What you need to do — Your reply should consist solely of the lines from the start of the material below through the line containing "Definition between (lo", reproduced exactly.

+++

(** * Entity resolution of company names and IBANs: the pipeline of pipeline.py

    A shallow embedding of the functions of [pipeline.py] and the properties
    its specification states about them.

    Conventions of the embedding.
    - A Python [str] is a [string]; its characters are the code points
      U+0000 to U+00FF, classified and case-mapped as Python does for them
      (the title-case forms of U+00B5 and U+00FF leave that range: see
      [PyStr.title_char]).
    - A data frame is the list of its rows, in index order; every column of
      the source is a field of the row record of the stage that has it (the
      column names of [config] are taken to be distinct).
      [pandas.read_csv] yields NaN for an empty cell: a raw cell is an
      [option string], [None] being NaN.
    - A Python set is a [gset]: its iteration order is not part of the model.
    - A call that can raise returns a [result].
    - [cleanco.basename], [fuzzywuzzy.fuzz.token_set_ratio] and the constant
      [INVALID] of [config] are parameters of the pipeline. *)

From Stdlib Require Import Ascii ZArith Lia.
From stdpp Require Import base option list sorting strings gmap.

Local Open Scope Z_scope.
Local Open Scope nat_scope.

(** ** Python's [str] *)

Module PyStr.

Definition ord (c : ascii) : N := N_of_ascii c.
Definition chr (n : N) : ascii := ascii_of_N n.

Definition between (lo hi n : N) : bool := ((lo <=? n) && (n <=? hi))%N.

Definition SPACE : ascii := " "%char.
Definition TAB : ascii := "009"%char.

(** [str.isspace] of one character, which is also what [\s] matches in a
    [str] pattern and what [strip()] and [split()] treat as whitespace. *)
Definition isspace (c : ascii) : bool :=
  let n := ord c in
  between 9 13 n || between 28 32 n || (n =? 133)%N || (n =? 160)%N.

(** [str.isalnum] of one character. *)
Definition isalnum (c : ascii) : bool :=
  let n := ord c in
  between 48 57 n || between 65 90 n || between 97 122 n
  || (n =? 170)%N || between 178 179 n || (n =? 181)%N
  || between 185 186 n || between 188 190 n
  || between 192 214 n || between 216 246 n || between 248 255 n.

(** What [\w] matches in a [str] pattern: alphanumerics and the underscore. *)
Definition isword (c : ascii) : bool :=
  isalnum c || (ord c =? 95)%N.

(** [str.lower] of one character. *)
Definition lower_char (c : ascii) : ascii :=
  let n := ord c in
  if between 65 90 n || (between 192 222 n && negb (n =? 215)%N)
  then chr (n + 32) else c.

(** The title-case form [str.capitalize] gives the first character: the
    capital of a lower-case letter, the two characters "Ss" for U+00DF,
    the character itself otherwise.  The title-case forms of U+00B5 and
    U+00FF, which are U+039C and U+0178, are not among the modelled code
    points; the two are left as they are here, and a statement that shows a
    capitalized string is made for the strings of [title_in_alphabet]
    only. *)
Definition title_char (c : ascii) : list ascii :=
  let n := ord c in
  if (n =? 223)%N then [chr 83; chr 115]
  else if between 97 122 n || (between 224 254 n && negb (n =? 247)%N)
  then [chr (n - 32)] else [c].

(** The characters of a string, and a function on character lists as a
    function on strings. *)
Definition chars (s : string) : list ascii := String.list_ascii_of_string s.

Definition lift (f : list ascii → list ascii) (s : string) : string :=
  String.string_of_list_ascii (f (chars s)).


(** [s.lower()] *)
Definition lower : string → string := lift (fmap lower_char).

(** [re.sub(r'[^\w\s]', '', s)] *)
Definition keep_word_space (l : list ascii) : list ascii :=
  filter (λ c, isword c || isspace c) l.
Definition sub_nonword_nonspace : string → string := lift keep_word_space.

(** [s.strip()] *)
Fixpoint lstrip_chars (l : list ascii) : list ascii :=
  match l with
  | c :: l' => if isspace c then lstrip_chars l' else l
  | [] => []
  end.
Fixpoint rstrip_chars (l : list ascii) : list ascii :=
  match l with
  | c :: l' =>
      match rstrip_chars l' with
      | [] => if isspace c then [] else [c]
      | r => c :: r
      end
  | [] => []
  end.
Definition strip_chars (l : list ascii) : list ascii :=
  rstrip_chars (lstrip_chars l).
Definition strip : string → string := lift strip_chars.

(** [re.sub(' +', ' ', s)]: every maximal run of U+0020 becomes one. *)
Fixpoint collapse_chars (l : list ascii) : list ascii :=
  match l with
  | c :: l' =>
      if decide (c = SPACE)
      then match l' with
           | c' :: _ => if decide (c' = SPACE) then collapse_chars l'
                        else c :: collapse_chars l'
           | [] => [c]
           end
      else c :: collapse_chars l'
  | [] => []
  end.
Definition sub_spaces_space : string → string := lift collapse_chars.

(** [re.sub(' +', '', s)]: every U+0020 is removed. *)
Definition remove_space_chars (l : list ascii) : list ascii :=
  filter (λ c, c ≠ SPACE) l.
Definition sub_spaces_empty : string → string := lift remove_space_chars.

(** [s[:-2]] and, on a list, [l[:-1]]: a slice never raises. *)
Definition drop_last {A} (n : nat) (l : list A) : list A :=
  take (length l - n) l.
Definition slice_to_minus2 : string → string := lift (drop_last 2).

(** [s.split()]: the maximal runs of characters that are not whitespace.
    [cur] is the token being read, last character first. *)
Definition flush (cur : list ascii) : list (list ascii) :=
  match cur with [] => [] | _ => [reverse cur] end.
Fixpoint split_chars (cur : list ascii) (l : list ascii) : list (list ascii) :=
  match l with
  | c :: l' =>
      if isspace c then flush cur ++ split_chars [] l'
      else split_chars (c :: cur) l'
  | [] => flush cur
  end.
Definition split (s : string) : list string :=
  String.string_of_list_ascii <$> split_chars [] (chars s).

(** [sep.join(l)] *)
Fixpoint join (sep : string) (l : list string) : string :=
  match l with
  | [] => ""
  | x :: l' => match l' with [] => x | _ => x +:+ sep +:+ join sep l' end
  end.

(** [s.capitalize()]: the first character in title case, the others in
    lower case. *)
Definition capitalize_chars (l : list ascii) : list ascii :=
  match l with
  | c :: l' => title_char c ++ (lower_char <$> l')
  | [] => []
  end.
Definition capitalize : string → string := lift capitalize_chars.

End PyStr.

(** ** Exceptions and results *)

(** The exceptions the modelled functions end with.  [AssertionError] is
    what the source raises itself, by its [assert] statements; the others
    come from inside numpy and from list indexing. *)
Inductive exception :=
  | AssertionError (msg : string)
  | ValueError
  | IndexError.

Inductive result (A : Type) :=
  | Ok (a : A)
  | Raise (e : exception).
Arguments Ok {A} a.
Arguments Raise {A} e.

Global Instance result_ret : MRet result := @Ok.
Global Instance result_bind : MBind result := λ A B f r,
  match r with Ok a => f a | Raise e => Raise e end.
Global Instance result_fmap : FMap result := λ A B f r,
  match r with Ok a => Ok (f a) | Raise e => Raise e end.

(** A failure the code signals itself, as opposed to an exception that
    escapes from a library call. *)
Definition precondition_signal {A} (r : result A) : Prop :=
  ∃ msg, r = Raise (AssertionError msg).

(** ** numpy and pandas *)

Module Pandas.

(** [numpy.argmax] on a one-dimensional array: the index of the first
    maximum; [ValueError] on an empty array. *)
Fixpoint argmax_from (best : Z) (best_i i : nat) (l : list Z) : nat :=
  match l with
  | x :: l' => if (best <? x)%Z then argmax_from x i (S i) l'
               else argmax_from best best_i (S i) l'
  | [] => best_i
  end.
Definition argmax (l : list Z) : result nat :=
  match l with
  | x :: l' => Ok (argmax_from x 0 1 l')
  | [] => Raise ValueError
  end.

+++

Finished exercise —
(** * Entity resolution of company names and IBANs: the pipeline of pipeline.py

    A shallow embedding of the functions of [pipeline.py] and the properties
    its specification states about them.

    Conventions of the embedding.
    - A Python [str] is a [string]; its characters are the code points
      U+0000 to U+00FF, classified and case-mapped as Python does for them
      (the title-case forms of U+00B5 and U+00FF leave that range: see
      [PyStr.title_char]).
    - A data frame is the list of its rows, in index order; every column of
      the source is a field of the row record of the stage that has it (the
      column names of [config] are taken to be distinct).
      [pandas.read_csv] yields NaN for an empty cell: a raw cell is an
      [option string], [None] being NaN.
    - A Python set is a [gset]: its iteration order is not part of the model.
    - A call that can raise returns a [result].
    - [cleanco.basename], [fuzzywuzzy.fuzz.token_set_ratio] and the constant
      [INVALID] of [config] are parameters of the pipeline. *)

From Stdlib Require Import Ascii ZArith Lia.
From stdpp Require Import base option list sorting strings gmap.

Local Open Scope Z_scope.
Local Open Scope nat_scope.

(** ** Python's [str] *)

Module PyStr.

Definition ord (c : ascii) : N := N_of_ascii c.
Definition chr (n : N) : ascii := ascii_of_N n.

Definition between (lo hi n : N) : bool := ((lo <=? n) && (n <=? hi))%N.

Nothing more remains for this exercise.